**Instructions for the task**
What follows are records. Restate all of them word for word.

[Stored data entries]
(** The document of an object; [None] for the classes that carry triples or
    terms of their own (Graph, Vibration, Generic). *)
Definition stmts_of (obj : EnvelopeObject) : option (list stmt) :=
  match obj with
  | OQuery st => Some [anon_stmt cls_QUERY (statement_props st)]
  | OExecute st => Some [anon_stmt cls_EXECUTE (statement_props st)]
  | OResult h =>
      Some [anon_stmt cls_RESULT
              (p_text prop_ID (rh_id h) ++ p_one prop_COLUMN (AColl (map str_lit (rh_columns h))) ++
               p_list prop_DECL_TYPE str_lit (rh_decl_types h))]
  | ORow rows => Some (map (fun row => anon_stmt cls_ROW (row_props row)) rows)
  | ODone d =>
      Some [anon_stmt cls_DONE
              (p_text prop_ID (dn_id d) ++ p_opt prop_ROW_COUNT int_lit (dn_row_count d) ++
               p_opt prop_AFFECTED_ROWS int_lit (dn_affected_rows d) ++
               p_opt prop_LAST_INSERT_ROWID int_lit (dn_last_insert_rowid d) ++
               p_one prop_TRUNCATED (bool_lit (dn_truncated d)))]
  | ODenied d =>
      Some [anon_stmt cls_DENIED
              (p_opt prop_ID str_lit (dd_id d) ++ p_opt prop_REASON str_lit (dd_reason d))]
  | OError e =>
      Some [anon_stmt cls_ERROR
              (p_opt prop_ID str_lit (er_id e) ++ p_text prop_CODE (er_code e) ++
               p_opt prop_REASON str_lit (er_reason e))]
  | OHello h =>
      Some [anon_stmt cls_HELLO
              (p_text prop_VER (hl_envelope_version h) ++ p_many prop_ENC (hl_encodings h) ++
               p_many prop_MODS (hl_mods h) ++ p_opt prop_HINT str_lit (hl_hint h))]
  | OKnock k =>
      Some [anon_stmt cls_KNOCK
              (p_opt prop_ID str_lit (kn_id k) ++ p_text prop_MESSAGE (kn_message k))]
  | OPresence p =>
      Some [anon_stmt cls_PRESENCE
              (p_one prop_AT (date_lit (pr_at p)) ++ p_opt prop_STATUS str_lit (pr_status p) ++
               p_opt prop_ENDPOINT str_lit (pr_endpoint p))]
  | ODecision d =>
      Some [anon_stmt cls_DECISION
              (p_opt prop_ID str_lit (dc_id d) ++ p_text prop_DECISION (dc_decision d) ++
               p_text prop_DECIDED_BY (dc_decided_by d) ++ p_opt prop_REASON str_lit (dc_reason d) ++
               p_opt prop_AT date_lit (dc_at d))]
  | OHelp h =>
      Some [anon_stmt cls_HELP
              (p_opt prop_ID str_lit (hp_id h) ++ p_many prop_TOPIC (hp_topics h) ++
               p_text prop_SIGNAL (hp_signal h))]
  | OMedia m =>
      Some [anon_stmt cls_MEDIA
              (p_text prop_ID (md_id m) ++ p_text prop_CONTENT_TYPE (md_content_type m))]
  | OAudioDuplex d =>
      Some [anon_stmt (rsntr_iri "AudioDuplex")
              (p_text prop_ID (ad_id d) ++ p_opt prop_CONTENT_TYPE str_lit (ad_content_type d) ++
               p_text prop_ACCEPTS (ad_accepts d))]
  | OProjection p =>
      Some (anon_stmt cls_PROJECTION
              (p_opt prop_ID str_lit (pj_id p) ++
               p_list prop_OFFERS (fun pt => AIri (pt_iri pt)) (pj_offers p))
            :: map point_stmt (pj_offers p))
  | OEntrain e =>
      Some [anon_stmt cls_ENTRAIN
              (p_text prop_ID (en_id e) ++ p_one prop_POINT (AIri (en_point e)))]
  | ODamp d =>
      Some [anon_stmt cls_DAMP
              (p_opt prop_ID str_lit (dm_id d) ++ p_one prop_POINT (AIri (dm_point d)))]
  | OGraph _ | OVibration _ | OGeneric _ => None
  end.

**Expected answer**
(** The document of an object; [None] for the classes that carry triples or
    terms of their own (Graph, Vibration, Generic). *)
Definition stmts_of (obj : EnvelopeObject) : option (list stmt) :=
  match obj with
  | OQuery st => Some [anon_stmt cls_QUERY (statement_props st)]
  | OExecute st => Some [anon_stmt cls_EXECUTE (statement_props st)]
  | OResult h =>
      Some [anon_stmt cls_RESULT
              (p_text prop_ID (rh_id h) ++ p_one prop_COLUMN (AColl (map str_lit (rh_columns h))) ++
               p_list prop_DECL_TYPE str_lit (rh_decl_types h))]
  | ORow rows => Some (map (fun row => anon_stmt cls_ROW (row_props row)) rows)
  | ODone d =>
      Some [anon_stmt cls_DONE
              (p_text prop_ID (dn_id d) ++ p_opt prop_ROW_COUNT int_lit (dn_row_count d) ++
               p_opt prop_AFFECTED_ROWS int_lit (dn_affected_rows d) ++
               p_opt prop_LAST_INSERT_ROWID int_lit (dn_last_insert_rowid d) ++
               p_one prop_TRUNCATED (bool_lit (dn_truncated d)))]
  | ODenied d =>
      Some [anon_stmt cls_DENIED
              (p_opt prop_ID str_lit (dd_id d) ++ p_opt prop_REASON str_lit (dd_reason d))]
  | OError e =>
      Some [anon_stmt cls_ERROR
              (p_opt prop_ID str_lit (er_id e) ++ p_text prop_CODE (er_code e) ++
               p_opt prop_REASON str_lit (er_reason e))]
  | OHello h =>
      Some [anon_stmt cls_HELLO
              (p_text prop_VER (hl_envelope_version h) ++ p_many prop_ENC (hl_encodings h) ++
               p_many prop_MODS (hl_mods h) ++ p_opt prop_HINT str_lit (hl_hint h))]
  | OKnock k =>
      Some [anon_stmt cls_KNOCK
              (p_opt prop_ID str_lit (kn_id k) ++ p_text prop_MESSAGE (kn_message k))]
  | OPresence p =>
      Some [anon_stmt cls_PRESENCE
              (p_one prop_AT (date_lit (pr_at p)) ++ p_opt prop_STATUS str_lit (pr_status p) ++
               p_opt prop_ENDPOINT str_lit (pr_endpoint p))]
  | ODecision d =>
      Some [anon_stmt cls_DECISION
              (p_opt prop_ID str_lit (dc_id d) ++ p_text prop_DECISION (dc_decision d) ++
               p_text prop_DECIDED_BY (dc_decided_by d) ++ p_opt prop_REASON str_lit (dc_reason d) ++
               p_opt prop_AT date_lit (dc_at d))]
  | OHelp h =>
      Some [anon_stmt cls_HELP
              (p_opt prop_ID str_lit (hp_id h) ++ p_many prop_TOPIC (hp_topics h) ++
               p_text prop_SIGNAL (hp_signal h))]
  | OMedia m =>
      Some [anon_stmt cls_MEDIA
              (p_text prop_ID (md_id m) ++ p_text prop_CONTENT_TYPE (md_content_type m))]
  | OAudioDuplex d =>
      Some [anon_stmt (rsntr_iri "AudioDuplex")
              (p_text prop_ID (ad_id d) ++ p_opt prop_CONTENT_TYPE str_lit (ad_content_type d) ++
               p_text prop_ACCEPTS (ad_accepts d))]
  | OProjection p =>
      Some (anon_stmt cls_PROJECTION
              (p_opt prop_ID str_lit (pj_id p) ++
               p_list prop_OFFERS (fun pt => AIri (pt_iri pt)) (pj_offers p))
            :: map point_stmt (pj_offers p))
  | OEntrain e =>
      Some [anon_stmt cls_ENTRAIN
              (p_text prop_ID (en_id e) ++ p_one prop_POINT (AIri (en_point e)))]
  | ODamp d =>
      Some [anon_stmt cls_DAMP
              (p_opt prop_ID str_lit (dm_id d) ++ p_one prop_POINT (AIri (dm_point d)))]
  | OGraph _ | OVibration _ | OGeneric _ => None
  end.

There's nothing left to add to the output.